1. Making sure a newer version of Hibernate is available to GlassFish
users without much delay
2. A hypothetical classloader issue when hibernate jars are dumped in
$GLASSFISH_HOME/lib dir
As far as issue 1 is concerned, the work you have posted on github will
surely help. Producing a hibernate package now would just involve
changing a property value (provided Hibernate team does not change
artifacts between their releases). Mind you there is still some testing
involved before the package actually gets pushed onto update center.
I am not sure whether we want a more sophisticated mechanism for libs
installed from update center till we actually see the classloader issue.

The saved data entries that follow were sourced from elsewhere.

(** * Snake Breeder: genetics, valuation and seeded randomness

    A shallow embedding of [src/core/SeededRandom.js] and [src/core/Snake.js],
    with the breeding step of the genetics engine, and the properties the
    specification states about them.

    JavaScript numbers are IEEE 754 binary64 values.  The finite ones are
    modelled by the rational they denote, and every arithmetic operation
    rounds its exact result to the nearest binary64 value (ties to even). *)

From Stdlib Require Import ZArith QArith Qround Qpower Qabs Qreduction.
From Stdlib Require Import Lia Lqa List String Ascii Bool Permutation.
From Stdlib Require Import PrimFloat SpecFloat FloatOps.
Import ListNotations.

Open Scope Q_scope.

#[local] Set Warnings "-register-all".

(* ================================================================== *)
(** * Definitions *)
(* ================================================================== *)

(** ** Binary64 arithmetic *)

Module Double.

(** [pow2 e] is 2^e for any integer exponent. *)
Definition pow2 (e : Z) : Q := (2 # 1) ^ e.

(** floor (log2 x) of a positive rational. *)
Definition ilog2 (x : Q) : Z :=
  let d := (Z.log2 (Qnum x) - Z.log2 (Zpos (Qden x)))%Z in
  if Qle_bool (pow2 d) x then d else (d - 1)%Z.

(** Nearest integer, ties to the even one. *)
Definition RNE (y : Q) : Z :=
  let f := Qfloor y in
  match Qcompare (y - inject_Z f) (1 # 2) with
  | Lt => f
  | Gt => (f + 1)%Z
  | Eq => if Z.even f then f else (f + 1)%Z
  end.

(** Exponent of the unit in the last place of [x]: 53 significant bits,
    and the subnormal range below 2^-1022 shares the exponent -1074. *)
Definition expo (x : Q) : Z := (Z.max (ilog2 (Qabs x)) (-1022) - 52)%Z.

(** Rounding of an exact result to binary64.  Results beyond the largest
    finite double (where JavaScript yields Infinity) are outside the
    model; none of the computations below comes near that range. *)
Definition rnd (x : Q) : Q :=
  let y := Qred x in
  Qred (inject_Z (RNE (y / pow2 (expo y))) * pow2 (expo y)).

(** The four operations of the language on numbers. *)
Definition add (x y : Q) : Q := rnd (x + y).
Definition sub (x y : Q) : Q := rnd (x - y).
Definition mul (x y : Q) : Q := rnd (x * y).
Definition div (x y : Q) : Q := rnd (x / y).

(** Truncation toward zero. *)
Definition trunc (x : Q) : Z :=
  if Qle_bool 0 x then Qfloor x else Qceiling x.

(** [x % y]: the remainder has the sign of the dividend and is exact
    (it is always a binary64 value when [x] and [y] are). *)
Definition rem (x y : Q) : Q := Qred (x - y * inject_Z (trunc (x / y))).

(** [Math.floor] and [Math.round] (halves round up), as integers. *)
Definition floor (x : Q) : Z := Qfloor x.
Definition round (x : Q) : Z := Qfloor (x + (1 # 2)).

(** [Math.max] on finite numbers. *)
Definition max (x y : Q) : Q := if Qle_bool x y then y else x.

(** A number is falsy exactly when it is zero. *)
Definition truthy (x : Q) : bool := negb (Qeq_bool x 0).

(** The rational a finite machine double denotes (zero for the others),
    to compare [rnd] with the arithmetic of the machine. *)
Definition of_float (f : float) : Q :=
  match Prim2SF f with
  | S754_finite s m e =>
      Qred ((if s then -1 else 1) * inject_Z (Zpos m) * pow2 e)
  | _ => 0
  end.
Lemma get_cp_low_T_closed_form (dm : DebyeModel) (T : R) :
  get_cp_low_T dm T =
  12 * PI ^ 4 * Na * kB * T ^ 3 * IZR (_natoms dm) / (5 * _T_D dm ^ 3 * _M dm).
Proof.
  unfold get_cp_low_T, to_double, pi, Rdiv. cbv zeta.
  rewrite !Rinv_mult. simpl. rewrite !Rinv_mult, Rinv_1. ring.
Qed.

Lemma get_cp_approx_cases (dm : DebyeModel) (T : R) :
  get_cp_approx dm T =
  if Rlt_dec (T_match dm) T then get_cp_high_T dm else get_cp_low_T dm T.
Proof. unfold get_cp_approx. cbv zeta. now rewrite T_match_code. Qed.

(** At the crossover the two approximations have the same value. *)
Lemma approximations_meet (dm : DebyeModel) :
  0 < _T_D dm -> get_cp_low_T dm (T_match dm) = get_cp_high_T dm.
Proof.
  intros HTD. unfold get_cp_low_T, get_cp_high_T, T_match, pi. cbv zeta.
  set (c := Rpower (5 / (4 * PI ^ 4)) (1 / 3)).
  assert (Hc : c * c * c = 5 / (4 * PI ^ 4)).
  { unfold c. replace (1 / 3) with (/ 3) by lra.
    apply Rpower_third_cubed, crossover_ratio_pos. }
  pose proof PI_RGT_0 as Hpi.
  replace (12 * (PI * PI) * (PI * PI) * Na * kB * (_T_D dm * c) * (_T_D dm * c)
           * (_T_D dm * c) / (_T_D dm * _T_D dm * _T_D dm * 5))
    with (12 * (PI * PI) * (PI * PI) * Na * kB * (c * c * c) / 5)
    by (field; lra).
  replace (12 * (PI * PI) * (PI * PI) * Na * kB * (c * c * c) / 5)
    with (3 * Na * kB) by (rewrite Hc; field; lra).
  reflexivity.
Qed.

Lemma get_cp_approx_continuous_at_crossover (dm : DebyeModel) :
  0 < _T_D dm -> continuity_pt (get_cp_approx dm) (T_match dm).
Proof.
  intros HTD.
  assert (Hlow : continuity_pt (get_cp_low_T dm) (T_match dm)).
  { unfold get_cp_low_T. cbv zeta. reg. }
  pose proof (approximations_meet dm HTD) as Hmeet.
  unfold continuity_pt, continue_in, limit1_in, limit_in in *.
  intros eps Heps. destruct (Hlow eps Heps) as (delta & Hdelta & Hclose).
  exists delta. split; [exact Hdelta|]. intros x Hx.
  specialize (Hclose x Hx). simpl in *.
  rewrite !get_cp_approx_cases.
  destruct (Rlt_dec (T_match dm) (T_match dm)) as [Habs|_]; [lra|].
  destruct (Rlt_dec (T_match dm) x); [|exact Hclose].
  rewrite Hmeet. unfold Rdist. rewrite Rminus_diag, Rabs_R0. exact Heps.
Qed.

(** ** When the signs of the first subband are those of all subbands *)

Lemma fold_populations_monotone (m Te E_F1 E_F2 : R) (E : valarray) :
  0 < m -> 0 < Te -> E_F1 <= E_F2 ->
  forall acc1 acc2, acc1 <= acc2 ->
  fold_left (fun acc Esb => acc + find_pop Esb E_F1 m Te) E acc1 <=
  fold_left (fun acc Esb => acc + find_pop Esb E_F2 m Te) E acc2.
Proof.
  intros Hm HTe HE. induction E as [|Esb E IH]; intros acc1 acc2 Hacc; simpl.
  - exact Hacc.
  - apply IH. pose proof (find_pop_monotone Esb m Te E_F1 E_F2 Hm HTe HE). lra.
Qed.

Lemma total_population_monotone (m Te E_F1 E_F2 : R) (E : valarray) :
  0 < m -> 0 < Te -> E_F1 <= E_F2 ->
  total_population m Te E E_F1 <= total_population m Te E E_F2.
Proof.
  intros Hm HTe HE. unfold total_population.
  apply fold_populations_monotone; auto; lra.
Qed.

(** [find_fermi_global] throws exactly when the residual of the first
    subband has the same sign at both ends of the bracket. *)
Lemma find_fermi_global_throws_iff (fuel : nat) (m N Te : R) (E : valarray) :
  E <> [] -> (size E <= size_t_max)%Z ->
  (is_NoSolutionInRange (find_fermi_global fuel m N Te E) <->
   GSL_SIGN (find_pop (nth 0 E 0) (bracket_min Te E) m Te - N) =
   GSL_SIGN (find_pop (nth 0 E 0) (bracket_max Te E) m Te - N)).
Proof.
  clear gsl_sf_debye_3 gsl_deriv_forward.
  intros Hne Hmax. rewrite find_fermi_global_nonempty by assumption. cbv zeta.
  destruct (Z.eqb_spec (GSL_SIGN (find_pop (nth 0 E 0) (bracket_min Te E) m Te - N))
                       (GSL_SIGN (find_pop (nth 0 E 0) (bracket_max Te E) m Te - N)))
    as [Heq|Hneq]; [simpl; tauto|].
  split; [|tauto]. intros Herr. exfalso.
  bisection_cases H; rewrite H in Herr; exact Herr.
Qed.


(** Where the residual of all subbands has, at the two ends of the bracket,
    the signs that the code takes from the first subband, the residual at
    the energy returned is within the population equivalent of the energy
    tolerance. *)
Lemma find_fermi_global_residual_bound (fuel : nat) (m N Te : R) (E : valarray)
    (v : R) :
  0 < m -> 0 < Te -> (size E <= size_t_max)%Z ->
  GSL_SIGN (residual m N Te E (bracket_min Te E)) =
  GSL_SIGN (find_pop (nth 0 E 0) (bracket_min Te E) m Te - N) ->
  GSL_SIGN (residual m N Te E (bracket_max Te E)) =
  GSL_SIGN (find_pop (nth 0 E 0) (bracket_max Te E) m Te - N) ->
  find_fermi_global fuel m N Te E = Return v ->
  Rabs (residual m N Te E v) <= population_tolerance (1e-8 * e) m Te E v.
Proof.
  intros Hm HTe Hmax Hsmin Hsmax Hrun.
  assert (Hne : E <> []) by (intros ->; discriminate).
  rewrite find_fermi_global_nonempty in Hrun by assumption. cbv zeta in Hrun.
  rewrite <- Hsmin, <- Hsmax in Hrun.
  set (a0 := bracket_min Te E) in *. set (b0 := bracket_max Te E) in *.
  set (g := residual m N Te E) in *.
  set (sign_min := GSL_SIGN (g a0)) in *.
  destruct (Z.eqb_spec sign_min (GSL_SIGN (g b0))) as [Heq|Hneq]; [discriminate|].
  pose (P := fun a b : R => GSL_SIGN (g a) = sign_min /\ GSL_SIGN (g b) <> sign_min).
  assert (Hstep : forall a b a' b' c',
             P a b -> 1e-8 * e < fabs (b - a) ->
             next_bracket m N Te E sign_min a b ((a + b) / 2) = (a', b', c') ->
             P a' b').
  { intros a b a' b' c' [Ha Hb] _ Hnext. unfold next_bracket in Hnext.
    fold g in Hnext.
    destruct (Z.eqb_spec (GSL_SIGN (g ((a + b) / 2))) sign_min);
      injection Hnext as <- <- _; unfold P; auto. }
  assert (HP : P a0 b0) by (unfold P; split; [reflexivity|congruence]).
  destruct (bisection_invariant P _ m N Te E sign_min Hstep fuel fuel a0 b0 _ v
              eq_refl HP Hrun) as (a & b & [Ha Hb] & Hw & ->).
  clear Hrun Hstep HP. unfold fabs in Hw.
  set (tol := 1e-8 * e) in *. set (c := (a + b) / 2).
  assert (Hmono : forall x y, x <= y -> g x <= g y).
  { intros x y Hxy. unfold g, residual.
    pose proof (total_population_monotone m Te x y E Hm HTe Hxy). lra. }
  assert (Htolerance : population_tolerance tol m Te E c = g (c + tol) - g (c - tol)).
  { unfold population_tolerance, g, residual. ring. }
  rewrite Htolerance.
  assert (Hsigns : (g a < 0 /\ 0 <= g b) \/ (g b < 0 /\ 0 <= g a)).
  { destruct (GSL_SIGN_cases (g a)) as [[Hga Hsa]|[Hga Hsa]],
             (GSL_SIGN_cases (g b)) as [[Hgb Hsb]|[Hgb Hsb]]; auto;
      exfalso; apply Hb; congruence. }
  destruct (Rle_dec a b) as [Hab|Hab].
  - rewrite Rabs_pos_eq in Hw by lra.
    pose proof (Hmono a c ltac:(unfold c; lra)).
    pose proof (Hmono c b ltac:(unfold c; lra)).
    pose proof (Hmono (c - tol) a ltac:(unfold c; lra)).
    pose proof (Hmono b (c + tol) ltac:(unfold c; lra)).
    destruct Hsigns as [[Hneg Hpos]|[Hneg Hpos]]; apply Rabs_le; lra.
  - rewrite Rabs_left in Hw by lra.
    pose proof (Hmono b c ltac:(unfold c; lra)).
    pose proof (Hmono c a ltac:(unfold c; lra)).
    pose proof (Hmono (c - tol) b ltac:(unfold c; lra)).
    pose proof (Hmono a (c + tol) ltac:(unfold c; lra)).
    destruct Hsigns as [[Hneg Hpos]|[Hneg Hpos]]; apply Rabs_le; lra.
Qed.

(** With a single subband the two residuals are the same. *)
Lemma find_fermi_global_single_subband (fuel : nat) (m N Te Esb v : R) :
  0 < m -> 0 < Te ->
  find_fermi_global fuel m N Te [Esb] = Return v ->
  bracket_min Te [Esb] < v < bracket_max Te [Esb] /\
  Rabs (residual m N Te [Esb] v) <= population_tolerance (1e-8 * e) m Te [Esb] v.
Proof.
  intros Hm HTe Hrun.
  assert (Hsz : (size [Esb] <= size_t_max)%Z) by discriminate.
  assert (Hres : forall E_F, residual m N Te [Esb] E_F = find_pop Esb E_F m Te - N).
  { intros E_F. unfold residual, total_population. simpl. ring. }
  split.
  - pose proof (find_fermi_global_inside_bracket fuel m N Te [Esb] v Hsz Hrun) as H.
    unfold bracket_min, bracket_max in *. simpl in *.
    assert (0 < kB * Te) by nra.
    rewrite Rmin_left, Rmax_right in H by lra. exact H.
  - apply (find_fermi_global_residual_bound fuel); auto; now rewrite Hres.
Qed.

(** ** Two degenerate subbands and a population below the bracket *)

Lemma exp_monotone (x y : R) : x <= y -> exp x <= exp y.
Proof. intros [H| ->]; [left; now apply exp_increasing|lra]. Qed.

Lemma div_le_bound (x c k : R) : 0 < k -> x <= c * k -> x / k <= c.
Proof.
  intros Hk Hx. apply (Rmult_le_reg_r k); [exact Hk|].
  unfold Rdiv. rewrite Rmult_assoc, Rinv_l, Rmult_1_r by lra. exact Hx.
Qed.

Lemma div_ge_bound (x c k : R) : 0 < k -> c * k <= x -> c <= x / k.
Proof.
  intros Hk Hx. apply (Rmult_le_reg_r k); [exact Hk|].
  unfold Rdiv. rewrite Rmult_assoc, Rinv_l, Rmult_1_r by lra. exact Hx.
Qed.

We have never seen any issue with the testing (although minimal) we do
here and as you mentioned you have neither. While the approach proposed
in this mail thread is more flexible and allows different application to
chose different versions of Hibernate. it is not as simple as just
dumping jars in $GLASSFISH_HOME/lib. I want to understand the
hypothetical classloader issue more before we decide to give away the
simplicity.
Thanks,
Mitesh
On 8/10/2011 1:53 PM, Laird Nelson wrote:
> On Wed, Aug 10, 2011 at 4:40 PM, Mitesh Meswani
> <mitesh.meswani_at_oracle.com <mailto:mitesh.meswani_at_oracle.com>> wrote:
>
> While I understand that the version of Hibernate is out-of-date in
> update center and needs to be updated, I am not able to totally
> grasp what is being proposed as the solution here. Are you
> proposing that GlassFish update center will have multiple versions
> of Hibernate and user can chose the version that he wants to use
> with his application using the mechanism described above?
>
>
> No, although that doesn't sound so bad. :-)
>
> I'm proposing a hibernate add-on package that is easy to maintain so
> that we don't go years in between upgrades. I'm also proposing that
> the current Hibernate support be constructed and packaged in such a
> way that it can be used when applications want it, and not part of the
> running classpath when applications don't want it. I was informed
> that --libraries was the best way to accomplish this.
>
> I was also told that Update Center is a great way for delivering
> packages to end users without any hunting, and for upgrading those
> packages when called for.
>
> Lastly, I was told that IPS packages should not attempt to install
> inside domains/domain1 (or any other "user space" areas), which makes
> all kinds of sense.
>
> The net result was that I was proposing:
>
> * A Hibernate package consisting of an empty jar with a MANIFEST.MF
> file with a Class-Path: in it pointing at jar files in a
> well-known sibling directory
> * Locating this package in some off-to-the-side directory under,
> say, domains. Something like domains/applibs.
> * asadmin deploy be updated to resolve relative file names both from
> within a domain's applibs directory (as it does today) and from
> some domain-independent directory somewhere (like, say,
> domains/applibs, or simply $GLASSFISH_HOME/applibs--doesn't matter
> to me).
>
> The goal behind including Hibernate in update center is to provide
> "out-of-the-box-ease-of-use".
>
>
> Understood. If I'm reading the "please allow Hibernate to be used in
> Glassfish" history properly from all over the web, the current Update
> Center Hibernate package doesn't even work entirely properly (though I
> confess it works OK for our company). Dumping Hibernate in the main
> lib directory doesn't either. Nor, apparently, does simply packaging
> Hibernate in your application. I'm looking for an easy-to-use out of
> the box solution to this problem.
>
> I would vote for documenting the mechanism above in general for
> any external library that can be used with GlassFish and not
> implementing it as part of update center for a specific external
> library.
>
>
> As arcane as I find the update center and IPS, I would vote for
> keeping it as the distribution mechanism for interesting third-party
> libraries that thousands of developers need on a daily basis, or
> popular alternative implementations of standards. For other
> company-specific stuff, or odd bits that are better packaged with your
> own application, I obviously wouldn't condone such things.